Soprano Jamie Rose Guarrine (below right), accompanied by Bill Lutes and cellist Karl Knapp (below center), brought warmth, ease and confidence to the lyrical beauty of “Auf dem Strom” (On the River).

Tenor Daniel O’Dea (below) showed how Schubert’s setting of Friedrich Schiller’s “Ode to Joy” – the same Romantic poem made famous in Beethoven’s Ninth Symphony “Choral” – ended up much more lighthearted than the more familiar, serious and intense symphonic version.

Martha Fischer and Bill Lutes, who also sang as well as narrated and accompanied, showed complete blending and tightness in Schubert’s first published composition: “Eight Variations on a French Song.” It was for piano, four-hands – a sociable genre that Schubert favored and wrote a lot of.

Soprano Jennifer D’Agostino (below) sang Schubert’s song “Elysium” in which it is unclear whether it is a pastiche or a parody of Beethoven, who remained a mentor until Schubert died at 31. Could that ambiguity point to Schubert’s maturing sense of himself and his own art as compared to Beethoven’s?

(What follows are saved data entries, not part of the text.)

(* ===== verification/ListMap.v ===== *)
(** * ListMap: the sorted linked list (structures/list/ordered_map.h).

    Keys are integers compared with std::less.  Between the head [root] and an
    end node the keys increase; an update locks the node before the place it
    changes and validates what it read without a lock. *)

From stdpp Require Import prelude list gmap.
From Stdlib Require Import ZArith Lia Sorted.
From S2P Require Import Prelude Conc SpinLock Store MapSpec.
Local Open Scope Z_scope.

Record node := mkNode { next : Z; key : Z; value : Z; is_end : bool; removed : bool }.

Section list.
Context (alloc : gmap Z node → Z) (tid : nat).
Context (with_epoch : ∀ A, prog (store_state node) A → prog (store_state node) A).
#[local] Abbreviation state := (store_state node).

Definition next_c : Z → cell state Z :=
  field (λ n, inr (next n)) (λ x n, mkNode x (key n) (value n) (is_end n) (removed n)).
Definition removed_c : Z → cell state bool :=
  field (λ n, inr (removed n)) (λ b n, mkNode (next n) (key n) (value n) (is_end n) b).

(** the constructors: a node with a key; head and tail, whose key and value
    are never read *)
Definition new_node (k v nxt : Z) : prog state Z := new_obj alloc (mkNode nxt k v false false).
Definition new_sentinel (nxt : Z) (e : bool) : prog state Z := new_obj alloc (mkNode nxt 0 0 e false).

Definition find_location (fuel : nat) (root k : Z) : prog state (Z * Z) :=
  nxt ← load (next_c root);
  iter fuel (λ '(cur, nxt),
    nxt_nxt ← load (next_c nxt);
    n ← load (node_c nxt);
    mret (if is_end n || negb (key n <? k) then inr (cur, nxt) else inl (nxt, nxt_nxt))) (root, nxt).

(** the test under read_lock: [cur] is still there and still before [nxt] *)
Definition still_before (cur nxt : Z) : prog state bool :=
  read_lock
    (x ← load (next_c cur);
     if negb (x =? nxt) then mret false else r ← load (removed_c cur); mret (negb r)).

Definition try_insert (fuel : nat) (root k v : Z) : prog state (option bool) :=
  '(cur, nxt) ← find_location fuel root k;
  n ← load (node_c nxt);
  if negb (is_end n) && negb (k <? key n) then
    b ← still_before cur nxt;
    mret (if (b : bool) then Some false else None)
  else
    b ← try_lock tid cur
      (r ← load (removed_c cur);
       x ← (if negb (r : bool) then load (next_c cur) else mret 0);
       if negb r && (x =? nxt) then
         n ← new_node k v nxt;
         store (next_c cur) n ;;
         mret true
       else mret false);
    mret (if (b : bool) then Some true else None).
(** *** Linking a node in, and unlinking one *)
Lemma edge_app_inv l1 l2 a b : edge (l1 ++ l2) a b →
  (∃ x y, l2 = x ++ y ∧ tail_node (l1 ++ x) = a ∧ head_node y = b) ∨
  (∃ x y, l1 = x ++ y ∧ y ≠ [] ∧ tail_node x = a ∧ head_node y = b).
Proof.
  intros (x & y & Heq & Hx & Hy). apply app_eq_inv in Heq as [(z & -> & ->)|(z & -> & ->)].
  - destruct z as [|c z]; [left; exists [], l2; by rewrite !app_nil_r|right]. exists x, (c :: z). eauto.
  - left. eauto.
Qed.

(** the links of the nodes [l] *)
Definition linked m l : Prop := ∀ a b, edge l a b → next <$> m !! a = Some b.

(** the nodes before a place, and after it, when its node is given another
    successor *)
Lemma linked_before m l1 l2 n x y : NoDup (members (l1 ++ l2)) → linked m (l1 ++ l2) →
  l1 = x ++ y → y ≠ [] → next <$> (<[tail_node l1 := n]> m) !! tail_node x = Some (head_node y).
Proof.
  intros Hnd Hl -> Hy. assert (tail_node (x ++ y) ≠ tail_node x) as Hne.
  { rewrite tail_app by done. intros Heq. rewrite !members_app in Hnd.
    apply NoDup_app in Hnd as ((_ & Hnd & _)%NoDup_app & _).
    apply (Hnd (tail_node x)); [apply tail_member|]. rewrite <-Heq. by apply tail_in. }
  rewrite lookup_insert_ne by done. apply Hl. exists x, (y ++ l2). rewrite <-app_assoc.
  split; [done|]. split; [done|]. by apply head_app.
Qed.
Lemma linked_after m l1 l2 n x y : NoDup (members (l1 ++ l2)) → linked m (l1 ++ l2) →
  l2 = x ++ y → x ≠ [] → next <$> (<[tail_node l1 := n]> m) !! tail_node x = Some (head_node y).
Proof.
  intros Hnd Hl -> Hx. assert (tail_node l1 ≠ tail_node x) as Hne.
  { intros Heq. rewrite members_app in Hnd. apply NoDup_app in Hnd as (_ & Hnd & _).
    apply (Hnd (tail_node l1)); [apply tail_member|]. rewrite Heq, fmap_app. apply elem_of_app.
    left. by apply tail_in. }
  rewrite lookup_insert_ne by done. apply Hl. exists (l1 ++ x), y. rewrite <-app_assoc.
  split; [done|]. split; [by apply tail_app|done].
Qed.

Lemma linked_insert m l1 l2 p kv n : NoDup (members (l1 ++ l2)) → linked m (l1 ++ l2) →
  next <$> m !! p = Some (head_node l2) → (p ∉ members (l1 ++ l2)) → next n = p →
  linked (<[tail_node l1 := n]> m) (l1 ++ (p, kv) :: l2).
Proof.
  intros Hnd Hl Hp Hpm Hn a b [(x & y & Heq & <- & <-)|(x & y & -> & Hy & <- & <-)]%edge_app_inv.
  2: { by eapply linked_before. }
  destruct x as [|[q kvq] x].
  { simpl in Heq. subst y. rewrite app_nil_r, lookup_insert_eq. simpl. by rewrite Hn. }
  injection Heq as <- <- ->. rewrite tail_app by done. destruct x as [|c x].
  - rewrite lookup_insert_ne; [done|]. intros Heq. apply Hpm. rewrite members_app. apply elem_of_app.
    left. change (tail_node [(p, kv)]) with p in Heq. rewrite <-Heq. apply tail_member.
  - change ((p, kv) :: c :: x) with ([(p, kv)] ++ c :: x). rewrite tail_app by done. by eapply linked_after.
Qed.

Lemma linked_delete m l1 l2 p kv n : NoDup (members (l1 ++ (p, kv) :: l2)) →
  linked m (l1 ++ (p, kv) :: l2) → next n = head_node l2 →
  linked (<[tail_node l1 := n]> m) (l1 ++ l2).
Proof.
  intros Hnd Hl Hn a b [(x & y & Heq & <- & <-)|(x & y & -> & Hy & <- & <-)]%edge_app_inv.
  2: { by eapply linked_before. }
  destruct x as [|c x].
  - simpl in Heq. subst y. rewrite app_nil_r, lookup_insert_eq. simpl. by rewrite Hn.
  - rewrite tail_app by done. rewrite <-(tail_app [(p, kv)]) by done.
    eapply linked_after; [exact Hnd|exact Hl| |done]. by rewrite Heq.
Qed.
End path.

(** ** The invariant of the nodes *)
Section shape.
Context (root e : Z).
#[local] Abbreviation contents := (list (Z * (Z * Z))).
#[local] Abbreviation hist := (hist dict_command answer contents).
#[local] Abbreviation edge := (edge root e).
#[local] Abbreviation members := (members root).
#[local] Abbreviation well_formed := (well_formed root e).
#[local] Abbreviation linked := (linked root e).
#[local] Abbreviation persists := (MapConc.persists same_node).
Implicit Types (m : gmap Z node) (g : hist) (l : contents).

(** The list is linked as it should be; every node that a thread may stand on
    leads to a node that was next to it in a list that the thread has seen,
    and is in the list still unless it is marked. *)
Record shape m g : Prop := {
  sh_now : well_formed m (now g);
  sh_linked : linked m (now g);
  sh_seen : ∀ i l, seen g i l → well_formed m l ∧ seen g i (now g);
  sh_next : ∀ i l a n, seen g i l → a ∈ members l → m !! a = Some n →
    ∃ l', seen g i l' ∧ edge l' a (next n);
  sh_gone : ∀ i l a n, seen g i l → a ∈ members l → m !! a = Some n → removed n = false →
    a ∈ members (now g);
}.

Lemma linked_edge m l a n : linked m l → a ∈ members l → m !! a = Some n → edge l a (next n).
Proof.
  intros Hl Ha Hn. destruct (edge_from root e l a Ha) as [b Hb]. pose proof (Hl a b Hb) as Hab.
  rewrite Hn in Hab. simpl in Hab. congruence.
Qed.

Lemma shape_reseen m g g' : shape m g → reseen g g' → shape m g'.
Proof.
  intros [H1 H2 H3 H4 H5] [Hn Hs].
  assert (∀ i l, seen g' i l → (∀ x, seen g' i x ↔ seen g i x) ∨ l = now g ∧ ∀ x, seen g' i x ↔ x = now g) as Hcase.
  { intros i l Hl. destruct (Hs i) as [H|[H|H]]; [by left|right; split; [by apply H|done]|by apply H in Hl]. }
  split; rewrite ?Hn; [done|done| | |].
  - intros i l Hl. destruct (Hcase i l Hl) as [H|[-> H]]; [rewrite !H in *; auto|]. by rewrite H.
  - intros i l a n Hl Ha Hm. destruct (Hcase i l Hl) as [H|[-> H]].
    + destruct (H4 i l a n) as (l' & ? & ?); [by apply H|done|done|]. exists l'. by rewrite H.
    + exists (now g). split; [by apply H|]. by eapply linked_edge.
  - intros i l a n Hl Ha Hm Hr. destruct (Hcase i l Hl) as [H|[-> H]]; [|done].
    apply (H5 i l a n); [by apply H|done..].
Qed.

Lemma shape_allocated m g p : shape m g → visible members g p → is_Some (m !! p).
Proof.
  intros Hsh Hv. assert (∃ l, well_formed m l ∧ p ∈ members l) as (l & Hwf & Hp).
  { destruct Hv as [Hp|(i & l & Hl & Hp)]; [exists (now g)|exists l]; split; try done; [apply Hsh|].
    by apply (sh_seen _ _ Hsh i l). }
  destruct (wf_member _ _ _ _ _ Hwf Hp) as (n & Hn & _). by exists n.
Qed.

(** links and marks that stay as they are *)
Definition same_links m m' (a : Z) : Prop := ∀ n', m' !! a = Some n' →
  ∃ n, m !! a = Some n ∧ next n' = next n ∧ (removed n' = false → removed n = false).

Lemma shape_same m m' g : shape m g → persists m m' →
  (∀ a, visible members g a → same_links m m' a) → shape m' g.
Proof.
  intros Hsh Hp Hs. pose proof Hsh as [H1 H2 H3 H4 H5].
  assert (∀ l, well_formed m l → well_formed m' l) as Hwf by (intros l; by apply wf_persists).
  split; [by apply Hwf| | | |].
  - intros a b Hab. pose proof (edge_source _ _ _ _ _ Hab) as Ha.
    destruct (wf_member _ _ _ _ _ (Hwf _ H1) Ha) as (n' & Hn' & _). rewrite Hn'.
    destruct (Hs a (or_introl Ha) n' Hn') as (n & Hn & Hnx & _).
    specialize (H2 a b Hab). rewrite Hn in H2. simpl in *. congruence.
  - intros i l Hl. destruct (H3 i l Hl). auto.
  - intros i l a n' Hl Ha Hn'. destruct (Hs a) with n' as (n & Hn & Hnx & _); [right; eauto|done|].
    rewrite Hnx. by apply (H4 i l a).
  - intros i l a n' Hl Ha Hn' Hr. destruct (Hs a) with n' as (n & Hn & _ & Hr'); [right; eauto|done|].
    apply (H5 i l a n); auto.
Qed.

Lemma shape_grow m g p n : shape m g → m !! p = None → shape (<[p := n]> m) g.
Proof.
  intros Hsh Hp. apply (shape_same m); [done|exact (persists_new same_node m p n Hp)|].
  intros a Ha n'. destruct (shape_allocated _ _ _ Hsh Ha) as [o Ho].
    rewrite lookup_insert_ne by congruence. eauto.
Qed.

(** an update that changes the list to [l'] *)
Lemma shape_commit {A} (sem : dict_command → A → answer * A) value v0 log m m' g i l' :
  hist_ok sem value v0 log g → shape m g → persists m m' → well_formed m' l' → linked m' l' →
  (∀ a, visible members g a → (a ∉ members l') → same_links m m' a) →
  (∀ a n', visible members g a → m' !! a = Some n' → removed n' = false →
     (∃ n, m !! a = Some n ∧ removed n = false) ∧ (a ∈ members (now g) → a ∈ members l')) →
  shape m' (committed sem v0 i l' g).
Proof.
  intros Hg Hsh Hp Hwf Hlk Hs Hgone. pose proof Hsh as [H1 H2 H3 H4 H5].
  split; simpl; [done|done| | |].
  - intros j l [Hj [Hl|[-> Hc]]]; [|by split; [|split; [|right]]].
    split; [by eapply wf_persists; [|apply (H3 j l)]|]. split; [done|]. right. split; [done|].
    by apply (seen_pending _ _ _ _ _ _ _ Hg Hl).
  - intros j l a n' [Hj Hl] Ha Hn'. assert (∃ c, doing sem v0 g j = Some (Pending c)) as Hc.
    { destruct Hl as [Hl|[_ Hc]]; [by apply (seen_pending _ _ _ _ _ _ _ Hg Hl)|done]. }
    destruct (decide (a ∈ members l')) as [Ha'|Ha'].
    { exists l'. split; [split; [done|by right]|]. by eapply linked_edge. }
    destruct Hl as [Hl|[-> _]]; [|done].
    destruct (Hs a) with n' as (n & Hn & -> & _); [right; eauto|done|done|].
    destruct (H4 j l a n Hl Ha Hn) as (l2 & ? & ?). exists l2. split; [split; [done|by left]|done].
  - intros j l a n' [Hj [Hl|[-> _]]] Ha Hn' Hr; [|done].
    destruct (Hgone a n') as [(n & Hn & Hrn) Hin]; [right; eauto|done|done|].
    apply Hin. by apply (H5 j l a n).
Qed.
End shape.

(** *** What the two kinds of update do to the list *)
Section updates.
Context (root e : Z) (M0 : gmap Z Z).
#[local] Abbreviation contents := (list (Z * (Z * Z))).
#[local] Abbreviation hist := (hist dict_command answer contents).
#[local] Abbreviation edge := (edge root e).
#[local] Abbreviation members := (members root).
#[local] Abbreviation shape := (shape root e).
#[local] Abbreviation hist_ok := (hist_ok meaning contents_map M0).
#[local] Abbreviation doing := (doing meaning M0).
#[local] Abbreviation committed := (committed meaning M0).
Implicit Types (m : gmap Z node) (g : hist) (l : contents).

Definition set_next (x : Z) (n : node) : node := mkNode x (key n) (value n) (is_end n) (removed n).
(** under its lock an unmarked node is in the list, at its place *)
Lemma place_now m g i l cur nxt k nc : shape m g → seen g i l → edge l cur nxt →
  before root m k cur → m !! cur = Some nc → removed nc = false → next nc = nxt →
  cur ∈ members (now g) ∧ ∃ l1 l2, now g = l1 ++ l2 ∧ tail_node root l1 = cur ∧ head_node e l2 = nxt ∧ below k l1.*2.
Proof.
  intros Hsh Hl He Hb Hcur Hrm Hnx. pose proof (edge_source _ _ _ _ _ He) as Hin.
  pose proof (sh_gone _ _ _ _ Hsh i l cur nc Hl Hin Hcur Hrm) as Hnow. split; [done|].
  apply (edge_place root e m); [apply Hsh| |done]. rewrite <-Hnx.
  by eapply linked_edge; [apply Hsh|..].
Qed.
Lemma try_upsert_wp f : wp (try_upsert_at alloc tid use_cas b k f)
  (says (M !! k = None) (<[k := f (M !! k)]> M)) s.
Proof.
  unfold try_upsert_at. eapply wp_read; [done..|]. eapply wp_deref; [exact Hp|].
  eapply wp_found_in; [exact Hp|]. case_bool_decide as Hin; cbn [negb].
  - destruct (here_split Hin) as (c1 & v & c2 & Hc & Hf & HMk & x & Ho & Hp0 & Hpx & Hx).
    rewrite Hc in Hx. destruct (update_node_spec x c1 k v c2 f Hx Hf) as (y & Hy & Hyc).
    rewrite HMk.
    assert (∀ A s1 (K : Z → prog state A) Q, nodes s1 = nodes s → (∀ q, nodes s !! q = None → q ≠ 0 →
       wp (K q) Q (mkStore (<[q := y]> (nodes s1)) (<[q := 0]> (locks s1)) (retired s1))) →
      wp (new_update alloc p k f ≫= K) Q s1) as Hnew.
    { intros A s1 K Q Hs1 HK. unfold new_update. rewrite wp_bind.
      eapply wp_read; [by rewrite Hs1|done|]. eapply wp_lift; [exact Hy|].
      apply wp_bind_ret. apply (wp_new alloc). intros q. rewrite Hs1. intros Hq Hq0.
      unfold wp at 1; cbn [run mret prog_ret]. rewrite <-Hs1. by apply HK. }
    assert (∀ q s', nodes s' = <[b := Bucket q]> (<[q := y]> (nodes s)) → holding tid ∅ s' →
      nodes s !! q = None → q ≠ 0 → says (Some v = None) (<[k := f (Some v)]> M) (Some false) s') as Hend.
    { intros q s' Hs' Hh' Hq Hq0. split; [done|]. by eapply install_update. }
    destruct use_cas eqn:Ecas.
    + apply Hnew; [done|]. intros q Hq Hq0.
      replace (try_update tid true) with (try_update tid use_cas) by (by rewrite Ecas).
      eapply (wp_try_update b p o c).
      * eapply (holding_new tid ∅ s _ q); [apply not_elem_of_empty|done|done].
      * simpl. rewrite lookup_insert_ne; [done|]. intros ->. by rewrite Hbo in Hq.
      * rewrite Ho, Hc. simpl. split; [done|]. split; [|done].
        rewrite lookup_insert_ne; [done|]. intros ->. by rewrite Hpx in Hq.
      * intros s' Hs' Hh'. by apply (Hend q).
    + eapply (wp_try_lock tid tid_ok ∅); [exact Hh|set_solver|exact Hbo|].
      intros s1 Hs1 Hr1 Hh1. eapply wp_read; [by rewrite Hs1|done|]. rewrite Z.eqb_refl. cbn [negb].
      apply Hnew; [done|]. intros q Hq Hq0.
      assert (q ≠ b) as Hqb by (intros ->; by rewrite Hbo in Hq).
      eapply wp_write; [simpl; rewrite lookup_insert_ne by done; by rewrite Hs1|done|].
      unfold wp at 1; cbn [run mret prog_ret]. split; [|split].
      * apply (holding_new tid _ s1 _ q); [|done|done].
        intros [->%elem_of_singleton|?%elem_of_empty]%elem_of_union; done.
      * simpl. rewrite lookup_insert_eq. eauto.
      * intros s3 Hs3 _ Hh3. simpl in Hs3. rewrite Hs1 in Hs3. apply (wp_retire_node p o c).
        -- rewrite Ho, Hc. simpl. split; [done|]. split; [|done].
           rewrite Hs3, lookup_insert_ne, lookup_insert_ne; [done|intros ->; by rewrite Hpx in Hq|].
           intros ->. rewrite Hbo in Hpx. by injection Hpx as <-.
        -- intros s4 Hn4 Hl4. apply (Hend q); [congruence|by eapply holding_same_locks|done|done].
  - replace (M !! k) with (@None Z) by (symmetry; by apply here_absent).
    eapply wp_mono; [|by apply insert_new_wp]. intros r s' [-> Hr]. split; [|done].
    by rewrite bool_decide_true.
Qed.
End bucket_ops.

One year after Beethoven’s death – Schubert was a pallbearer — Schubert put on his only formal public concert of his own work. That was when he premiered his Piano Trio No. 2, the bravura last movement of which was played by Bill Lutes with cellist Parry Karp and first violinist David Perry (below), of the UW’s Pro Arte Quartet.

Then all four members of the Pro Arte Quartet (below) – with violist Sally Chisholm and second violinist Suzanne Beia – played the last two movements of Beethoven’s late String Quartet in C-sharp Minor, Op. 131, the work that Schubert requested to hear performed as he lay on his death bed in his brother’s Vienna apartment.

Of course there were other moments that pleased and instructed. There was a set of four songs – one coupling sung by mezzo-soprano Allisanne Apple (below) — in which the same texts were set to music by both Beethoven and Schubert.

We got to hear Beethoven’s final song, “Abendlied unterm gestirnten Himmel” (Evening Song Beneath the Starry Firmament).

Then there was the heart-wrenching “Nachthymne” (Hymn to the Night) by Schubert, again beautifully performed by Jamie Rose Guarrine. (You can hear “Hymn to the Night,” sung by Elly Ameling, in the YouTube video at the bottom.)

So in the end, what were the big lessons, the takeaways from this year’s Schubertiade?

One lesson is that for all his more familiar symphonies and concertos, his string quartets and piano trios, his piano sonatas and his sonatas for cello and violin, Beethoven was also a much more accomplished song composer than the public generally knows.

But for The Ear, the biggest lesson of all is that despite Beethoven’s deep influence, Schubert retained his own special voice, a voice full of unforgettable melodies and harmonies, of lyricism and empathy.

And using a mentor to find, refine and retain one’s own identity is the highest homage any student can pay to a teacher.